This week in Boston, we’re tracking a bunch of funding announcements, trouble at Localytics, additions to the resume of local entrepreneur and investor Walt Doyle, and a new direction for a young co-working space. Read on for details.
—Waltham, MA-based advanced battery maker SolidEnergy raised $12 million in a Series B round led by an unnamed U.S. auto company. SAIC, Applied Ventures, and previous investors also participated.
—Boston-based Flyp raised $5.8 million in seed funding from a group of venture capital firms from the East Coast and Silicon Valley. Flyp’s mobile app allows users to manage all their calls, texts, and voicemail messages in one feed, and to create and use multiple phone numbers on one device. The app has been downloaded more than 1 million times in the past nine months, and the company intends to expand the service to 30 more countries this year.

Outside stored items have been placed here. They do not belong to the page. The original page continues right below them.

(** A poll loop ends within as many turns as readings before the deadline, and a turn uses up
    a reading. *)
Lemma waitForTerminal_ends blocking deadline : ∀ fuel n w,
  (n < fuel)%nat → past n deadline w →
  ∃ b w', waitForTerminal fuel blocking deadline w = (inr (Some b), w') ∧
    (b = true → (0 < n)%nat ∧ past (n - 1) deadline w').
Proof.
  induction fuel as [|f IH]; intros n w Hn Hp; [lia|]. simpl. rewrite run_now.
  destruct (Z.ltb_spec (w_clock w 0%nat) deadline) as [Hlt|Hge]; simpl; [|by eexists false, _].
  destruct n as [|n]; [specialize (Hp 0%nat ltac:(lia)); lia|]. apply past_now in Hp.
  set (w1 := set_clock _ w) in *.
  pose proof (calm_Lookup (b_AgentID blocking) (b_Key blocking) w1) as (_ & _ & Hl).
  destruct (Lookup (b_AgentID blocking) (b_Key blocking) w1) as [x w2] eqn:Hx. simpl in Hl.
  rewrite (bind_inr _ _ _ _ _ (try_eq _ _ _ _ Hx)).
  pose proof (past_later _ _ _ _ Hl Hp) as Hp2.
  assert (Hn' : (S n - 1)%nat = n) by lia. rewrite Hn'.
  destruct x as [e|[record|]]; [by eexists false, _| |].
  2: { exists true, w2. split; [done|]. intros _. split; [lia|done]. }
  case_bool_decide; simpl.
  2: { exists true, w2. split; [done|]. intros _. split; [lia|done]. }
  destruct (returns_wait w2) as [b Hb]. pose proof (calm_wait w2) as (_ & _ & Hlw).
  destruct (wait w2) as [? w3] eqn:Hw. simpl in *. subst. rewrite (bind_inr _ _ _ _ _ Hw).
  destruct b; [by eexists false, _|].
  destruct (IH n w3) as (b & w' & Hrun & Hb); [lia|by eapply past_later|].
  exists b, w'. split; [done|]. intros ->. destruct (Hb eq_refl) as [_ Hpast].
  split; [lia|]. eapply past_mono; [|done]. lia.
Qed.
#[export] Instance well_metered_preorder declared : PreOrder (well_metered declared).
Proof.
  split.
  - intros w. exists []. rewrite app_nil_r. split; [done|by apply Forall_nil].
  - intros w1 w2 w3 (l1 & H1 & F1) (l2 & H2 & F2). exists (l1 ++ l2).
    rewrite H2, H1, app_assoc. split; [done|by apply Forall_app].
Qed.

Lemma metered_well declared w w' : metered declared w w' → well_metered declared w w'.
Proof.
  intros (l & Hm & Hl). exists l. split; [done|]. eapply Forall_impl; [exact Hl|]. by intros m [? _].
Qed.

Lemma well_emit declared m : typed declared m → frames (well_metered declared) (emit m).
Proof. intros Hm w. exists [m]. split; [done|]. by apply Forall_singleton. Qed.

Section Counting.
Context `{!Pg, !Objects} (canonical_Hash : writeRequest → goerr + string) (s : Server).
Context (declared : string → Prop) (metrics_page : M string) (page_metered : frames (metered declared) metrics_page).
Context (fuel : nat) (snapshot : Snapshot) (snapshot_declared : ∀ ty, served snapshot ty → declared ty).

Lemma metered_serve_mux r :
  frames (metered declared) (serve_mux canonical_Hash s metrics_page fuel snapshot r).
Proof.
  unfold serve_mux. destruct (dispatch _ _ _) as [p e vars| |]; [|apply frames_ret; apply _|apply frames_ret; apply _].
  apply frames_fmap; [apply _|].
  destruct e; simpl; try (apply frames_fmap; [apply _|]).
  - by apply metered_handleWrite.
  - apply metered_handleRead.
  - apply metered_handleIntents.
  - apply metered_handleConflicts.
  - apply frames_ret; apply _.
  - exact page_metered.
Qed.

Lemma serve_mux_label r w a label w' :
  serve_mux canonical_Hash s metrics_page fuel snapshot r w = (inr (a, label), w') → route label ∈ route_labels.
Proof.
  unfold serve_mux. destruct (dispatch _ _ _) as [p e vars| |] eqn:Hd.
  - unfold fmap, St_fmap, mbind, St_bind. destruct (serve_endpoint _ _ _ _ _ _ _ _ w) as [[err|x] w1]; [done|].
    intros [= _ <- _]. unfold dispatch in Hd. destruct (find_route _ _ _) as [[[q h] vs]|] eqn:Hf.
    + injection Hd as -> -> ->. apply find_route_sound in Hf as (Hin & _).
      replace (route (pattern_text p)) with (pattern_text p).
      2: { unfold route. destruct (String.eqb_spec (pattern_text p) "") as [He|]; [|done].
           unfold pattern_text in He. by destruct (p_method p). }
      right. apply list_elem_of_fmap_2. by apply (list_elem_of_fmap_2 fst _ (p, e)).
    + by destruct (path_known _ _).
  - intros [= _ <- _]. by left.
  - intros [= _ <- _]. by left.
Qed.
End Counting.
(** What a handler wrote, as it arrives: net/http answers 200 for one that wrote nothing. *)
Definition wire (answer : option response) : transport :=
  match answer with
  | Some resp => Response (resp_status resp) (marshal (resp_body resp) +:+ newline)
  | None => Response 200 ""
  end.

(** A call over the network: what the client gets, and the fake after it. *)
Definition exchange (d : delivery) (c : call) (f : fake) : transport * fake :=
  let '(answer, f') := handleExecute (Some (request_of c)) (call_correlation c) f in
  if negb (serving (f_listener f)) then (DialError "connect: connection refused", f)
  else
    match d with
    | Undialled text => (DialError text, f)
    | LostOnTheWay text => (SendError text, f)
    | AnswerLost text => (SendError text, f')
    | AnswerCut text => (ReadError text, f')
    | Delivered => (wire match answer with inr a => a | inl _ => None end, f')
    end.

(** The classification agrees with what the fake does: what it answers when it executed is not
    declared not executed, and what it answers when it did not is not declared definitive. *)
Definition faithful (c : ErrorClassification) : Prop :=
  (IsDefinitive c 200 = false → IsNotExecuted c 200 = false) ∧
  (IsDefinitive c 422 = false → IsNotExecuted c 422 = false) ∧
  IsDefinitive c 429 = false ∧ IsDefinitive c 500 = false.
#[export] Instance faithful_dec c : Decision (faithful c).
Proof. unfold faithful. apply _. Defined.

Definition executions_of (id : string) (f : fake) : list execution :=
  of_correlation id (l_records (f_ledger f)).

(** Where a call is, for Contract.v: executed, or never to be. *)
Definition phase_of (f f' : fake) : phase :=
  if decide (length (l_records (f_ledger f)) < length (l_records (f_ledger f')))%nat then Ran else Never.

Inductive exchanged (c : call) (f : fake) : transport → fake → Prop :=
| ex_absent t f' :
    unrecorded (f_ledger f) (f_ledger f') →
    match t with RedirectDialError _ _ => False | Response status _ => status = 429 ∨ status = 500 | _ => True end →
    exchanged c f t f'
| ex_present t f' e :
    recorded_as e (f_ledger f) (f_ledger f') → x_CorrelationID e = call_correlation c →
    match t with
    | DialError _ | RedirectDialError _ _ => False
    | Response status _ => status = 200 ∨ status = 422
    | _ => True
    end →
    exchanged c f t f'.

Lemma exchange_cases d c f : exchanged c f (exchange d c f).1 (exchange d c f).2.
Proof.
  unfold exchange. destruct (handleExecute_cases (request_of c) (call_correlation c) f) as (answer & Ha & _ & Hc).
  destruct (handleExecute _ _ f) as [r f']. simpl in *. subst r.
  assert (Hstay : ∀ t, match t with RedirectDialError _ _ | Response _ _ => False | _ => True end → exchanged c f t f).
  { intros t Ht. apply ex_absent; [apply unrecorded_refl|by destruct t]. }
  destruct (negb _); [by apply Hstay|]. destruct d as [text|text|text|text|]; try by apply Hstay.
  - destruct Hc as [resp Hu Hs|e answer Hr Hid Hs]; [by apply ex_absent|by apply (ex_present _ _ _ _ e)].
  - destruct Hc as [resp Hu Hs|e answer Hr Hid Hs]; [by apply ex_absent|by apply (ex_present _ _ _ _ e)].
  - destruct Hc as [resp Hu Hs|e answer Hr Hid Hs]; [by apply ex_absent|].
    apply (ex_present _ _ _ _ e); [done..|]. destruct answer as [resp|]; simpl; [by apply Hs|by left].
Qed.

Lemma unrecorded_records f f' : unrecorded (f_ledger f) (f_ledger f') → l_records (f_ledger f') = l_records (f_ledger f).
Proof. by intros [text ->]. Qed.

Lemma recorded_records e f f' :
  recorded_as e (f_ledger f) (f_ledger f') → l_records (f_ledger f') = l_records (f_ledger f) ++ [e].
Proof. by intros [_ ->]. Qed.
Lemma syncMessage_parts now msg db :
  syncMessage now msg db =
  match retained now msg with
  | Some parsed => storeSynced msg parsed db
  | None => db
  end.
Proof.
  unfold syncMessage, retained.
  destruct (skippedId _); [done|].
  destruct (parseMessage now msg) as [parsed|]; [|done].
  destruct (JS.truthy (body parsed)); simpl; [|done].
  unfold storeSynced, capturePushName, chatOfMessage.
  destruct (isFromMe parsed); simpl; [reflexivity|].
  destruct (JS.truthy_opt (WAMessage.pushName msg)); simpl; [|reflexivity].
  by rewrite andb_true_r.
Qed.

(** What the guard of the loops lets through. *)
Lemma retained_Some now msg parsed :
  retained now msg = Some parsed <->
  JS.truthy_opt (MessageKey.remoteJid (WAMessage.key msg)) = true
  /\ MessageKey.remoteJid (WAMessage.key msg) <> Some "status@broadcast"
  /\ parseMessage now msg = Some parsed
  /\ body parsed <> "".
Proof.
  unfold retained, skippedId. split.
  - destruct (JS.truthy_opt _); simpl; [|done].
    case_bool_decide; [done|].
    destruct (parseMessage now msg) as [p|]; [|done].
    destruct (JS.truthy (body p)) eqn:Hb; [|done].
    intros [= <-]. by apply truthy_true in Hb.
  - intros (-> & Hcast & -> & Hbody). simpl.
    rewrite bool_decide_eq_false_2 by done.
    apply truthy_true in Hbody. by rewrite Hbody.
Qed.
(** * Inscripciones Evento: the booking transaction and its surrounding glue

    A shallow embedding of [streamlit_app.py]: the configuration lookups,
    the database operations the page uses to list and reserve sessions,
    the submit handler of the booking form and the admin password gate,
    followed by the properties proved about them. *)

From Stdlib Require Import ZArith NArith Lia Bool Ascii.
From stdpp Require Import base option list gmap strings.

Local Open Scope Z_scope.
Local Open Scope string_scope.

(** ** Python strings

    A Python [str] is a sequence of Unicode code points.  What [str.strip],
    [str.lower] and [str.isupper] do depends on the character database of
    the interpreter; the tables below are those of Unicode 14.0, which
    CPython 3.11 carries, each written as runs of code points: the first
    and the last code point of the run and the step between its members. *)
Module Unicode.

Local Open Scope N_scope.

Definition in_run (c : N) (run : N * N * N) : bool :=
  let '(first, last, step) := run in
  (first <=? c) && (c <=? last) && ((c - first) mod step =? 0).

Definition member (table : list (N * N * N)) (c : N) : bool :=
  existsb (in_run c) table.

(** The members of a run, in order. *)
Definition points (run : N * N * N) : list N :=
  let '(first, last, step) := run in
  (fun k => first + N.of_nat k * step) <$>
    seq 0 (S (N.to_nat ((last - first) / step))).

(** [Py_UNICODE_ISSPACE]: the code points [str.isspace] accepts. *)
Definition White_Space : list (N * N * N) :=
  [(0x9, 0xD, 1); (0x1C, 0x20, 1); (0x85, 0x85, 1); (0xA0, 0xA0, 1);
    (0x1680, 0x1680, 1); (0x2000, 0x200A, 1); (0x2028, 0x2029, 1);
    (0x202F, 0x202F, 1); (0x205F, 0x205F, 1); (0x3000, 0x3000, 1)].

(** [Py_UNICODE_ISUPPER]: the code points with the property Uppercase. *)
Definition Uppercase : list (N * N * N) :=
  [(0x41, 0x5A, 1); (0xC0, 0xD6, 1); (0xD8, 0xDE, 1); (0x100, 0x136, 2);
    (0x139, 0x147, 2); (0x14A, 0x178, 2); (0x179, 0x17D, 2);
    (0x181, 0x182, 1); (0x184, 0x186, 2); (0x187, 0x189, 2);
    (0x18A, 0x18B, 1); (0x18E, 0x191, 1); (0x193, 0x194, 1);
    (0x196, 0x198, 1); (0x19C, 0x19D, 1); (0x19F, 0x1A0, 1);
    (0x1A2, 0x1A6, 2); (0x1A7, 0x1A9, 2); (0x1AC, 0x1AE, 2);
    (0x1AF, 0x1B1, 2); (0x1B2, 0x1B3, 1); (0x1B5, 0x1B7, 2);
    (0x1B8, 0x1B8, 1); (0x1BC, 0x1BC, 1); (0x1C4, 0x1C4, 1);
    (0x1C7, 0x1C7, 1); (0x1CA, 0x1CA, 1); (0x1CD, 0x1DB, 2);
    (0x1DE, 0x1EE, 2); (0x1F1, 0x1F1, 1); (0x1F4, 0x1F6, 2);
    (0x1F7, 0x1F8, 1); (0x1FA, 0x232, 2); (0x23A, 0x23B, 1);
    (0x23D, 0x23E, 1); (0x241, 0x243, 2); (0x244, 0x246, 1);
    (0x248, 0x24E, 2); (0x370, 0x372, 2); (0x376, 0x376, 1);
    (0x37F, 0x37F, 1); (0x386, 0x388, 2); (0x389, 0x38A, 1);
    (0x38C, 0x38E, 2); (0x38F, 0x391, 2); (0x392, 0x3A1, 1);
    (0x3A3, 0x3AB, 1); (0x3CF, 0x3CF, 1); (0x3D2, 0x3D4, 1);
    (0x3D8, 0x3EE, 2); (0x3F4, 0x3F4, 1); (0x3F7, 0x3F9, 2);
    (0x3FA, 0x3FA, 1); (0x3FD, 0x42F, 1); (0x460, 0x480, 2);
    (0x48A, 0x4C0, 2); (0x4C1, 0x4CD, 2); (0x4D0, 0x52E, 2);
    (0x531, 0x556, 1); (0x10A0, 0x10C5, 1); (0x10C7, 0x10C7, 1);
    (0x10CD, 0x10CD, 1); (0x13A0, 0x13F5, 1); (0x1C90, 0x1CBA, 1);
    (0x1CBD, 0x1CBF, 1); (0x1E00, 0x1E94, 2); (0x1E9E, 0x1EFE, 2);
    (0x1F08, 0x1F0F, 1); (0x1F18, 0x1F1D, 1); (0x1F28, 0x1F2F, 1);
    (0x1F38, 0x1F3F, 1); (0x1F48, 0x1F4D, 1); (0x1F59, 0x1F5F, 2);
    (0x1F68, 0x1F6F, 1); (0x1FB8, 0x1FBB, 1); (0x1FC8, 0x1FCB, 1);
    (0x1FD8, 0x1FDB, 1); (0x1FE8, 0x1FEC, 1); (0x1FF8, 0x1FFB, 1);
    (0x2102, 0x2102, 1); (0x2107, 0x2107, 1); (0x210B, 0x210D, 1);
    (0x2110, 0x2112, 1); (0x2115, 0x2115, 1); (0x2119, 0x211D, 1);
    (0x2124, 0x212A, 2); (0x212B, 0x212D, 1); (0x2130, 0x2133, 1);
    (0x213E, 0x213F, 1); (0x2145, 0x2145, 1); (0x2160, 0x216F, 1);
    (0x2183, 0x2183, 1); (0x24B6, 0x24CF, 1); (0x2C00, 0x2C2F, 1);
    (0x2C60, 0x2C62, 2); (0x2C63, 0x2C64, 1); (0x2C67, 0x2C6D, 2);
    (0x2C6E, 0x2C70, 1); (0x2C72, 0x2C72, 1); (0x2C75, 0x2C75, 1);
    (0x2C7E, 0x2C80, 1); (0x2C82, 0x2CE2, 2); (0x2CEB, 0x2CED, 2);
    (0x2CF2, 0x2CF2, 1); (0xA640, 0xA66C, 2); (0xA680, 0xA69A, 2);
    (0xA722, 0xA72E, 2); (0xA732, 0xA76E, 2); (0xA779, 0xA77D, 2);
    (0xA77E, 0xA786, 2); (0xA78B, 0xA78D, 2); (0xA790, 0xA792, 2);
    (0xA796, 0xA7AA, 2); (0xA7AB, 0xA7AE, 1); (0xA7B0, 0xA7B4, 1);
    (0xA7B6, 0xA7C4, 2); (0xA7C5, 0xA7C7, 1); (0xA7C9, 0xA7C9, 1);
    (0xA7D0, 0xA7D0, 1); (0xA7D6, 0xA7D8, 2); (0xA7F5, 0xA7F5, 1);
    (0xFF21, 0xFF3A, 1); (0x10400, 0x10427, 1); (0x104B0, 0x104D3, 1);
    (0x10570, 0x1057A, 1); (0x1057C, 0x1058A, 1); (0x1058C, 0x10592, 1);
    (0x10594, 0x10595, 1); (0x10C80, 0x10CB2, 1); (0x118A0, 0x118BF, 1);
    (0x16E40, 0x16E5F, 1); (0x1D400, 0x1D419, 1); (0x1D434, 0x1D44D, 1);
    (0x1D468, 0x1D481, 1); (0x1D49C, 0x1D49E, 2); (0x1D49F, 0x1D49F, 1);
    (0x1D4A2, 0x1D4A2, 1); (0x1D4A5, 0x1D4A6, 1); (0x1D4A9, 0x1D4AC, 1);
    (0x1D4AE, 0x1D4B5, 1); (0x1D4D0, 0x1D4E9, 1); (0x1D504, 0x1D505, 1);
    (0x1D507, 0x1D50A, 1); (0x1D50D, 0x1D514, 1); (0x1D516, 0x1D51C, 1);
    (0x1D538, 0x1D539, 1); (0x1D53B, 0x1D53E, 1); (0x1D540, 0x1D544, 1);
    (0x1D546, 0x1D546, 1); (0x1D54A, 0x1D550, 1); (0x1D56C, 0x1D585, 1);
    (0x1D5A0, 0x1D5B9, 1); (0x1D5D4, 0x1D5ED, 1); (0x1D608, 0x1D621, 1);
    (0x1D63C, 0x1D655, 1); (0x1D670, 0x1D689, 1); (0x1D6A8, 0x1D6C0, 1);
    (0x1D6E2, 0x1D6FA, 1); (0x1D71C, 0x1D734, 1); (0x1D756, 0x1D76E, 1);
    (0x1D790, 0x1D7A8, 1); (0x1D7CA, 0x1D7CA, 1); (0x1E900, 0x1E921, 1);
    (0x1F130, 0x1F149, 1); (0x1F150, 0x1F169, 1); (0x1F170, 0x1F189, 1)].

—Lexington, MA-based mPharma Data raised $5 million from investors, according to an SEC filing. The company is building a pharmaceutical data platform for countries in Africa that helps doctors, patients, and pharmacies more easily prescribe and locate sought-after medicines and report side effects.
—Confirm.io announced it raised $4 million from investors and launched a private beta test of its product, which is software that integrates with mobile and Web apps and helps authenticate users’ identities. The Boston startup’s co-founders include Walt Doyle, who is best known for running Where, which was acquired by PayPal in 2011.
—Speaking of Doyle, although he helped start Confirm.io, he’s actually focused on running GasBuddy, according to various media reports. The company, which runs a gas price comparison website and mobile app, recently moved its headquarters from the Washington, D.C., area to Boston and tapped Doyle as its CEO.
—NuTonomy, a Cambridge, MA-based developer of self-driving car software, raised $3.6 million in seed funding from Signal Ventures, Samsung Ventures, Fontinalis Partners and Steven LaValle.
—Boston-based Tenacity raised nearly $1.9 million from investors, an SEC filing shows. The company’s software, based on MIT research, aims to boost the productivity of contact center workers and encourage them to get more engaged with their jobs and each other.
—Fast-rising Localytics went on a hiring binge last year, but it apparently overestimated its business growth. The Boston marketing automation and data analytics company laid off 15 percent of its 250-person staff last week, or about 37 people, BetaBoston reported.
—The TechHub co-working space in Somerville, MA, has spun off from its parent company and will operate an incubator focused on supporting businesses and nonprofits that aim for social impact, BostInno reported. The space has changed its name to Canopy.
TechHub, which operates co-working spaces around the world, opened the Somerville location last year—its first in the U.S.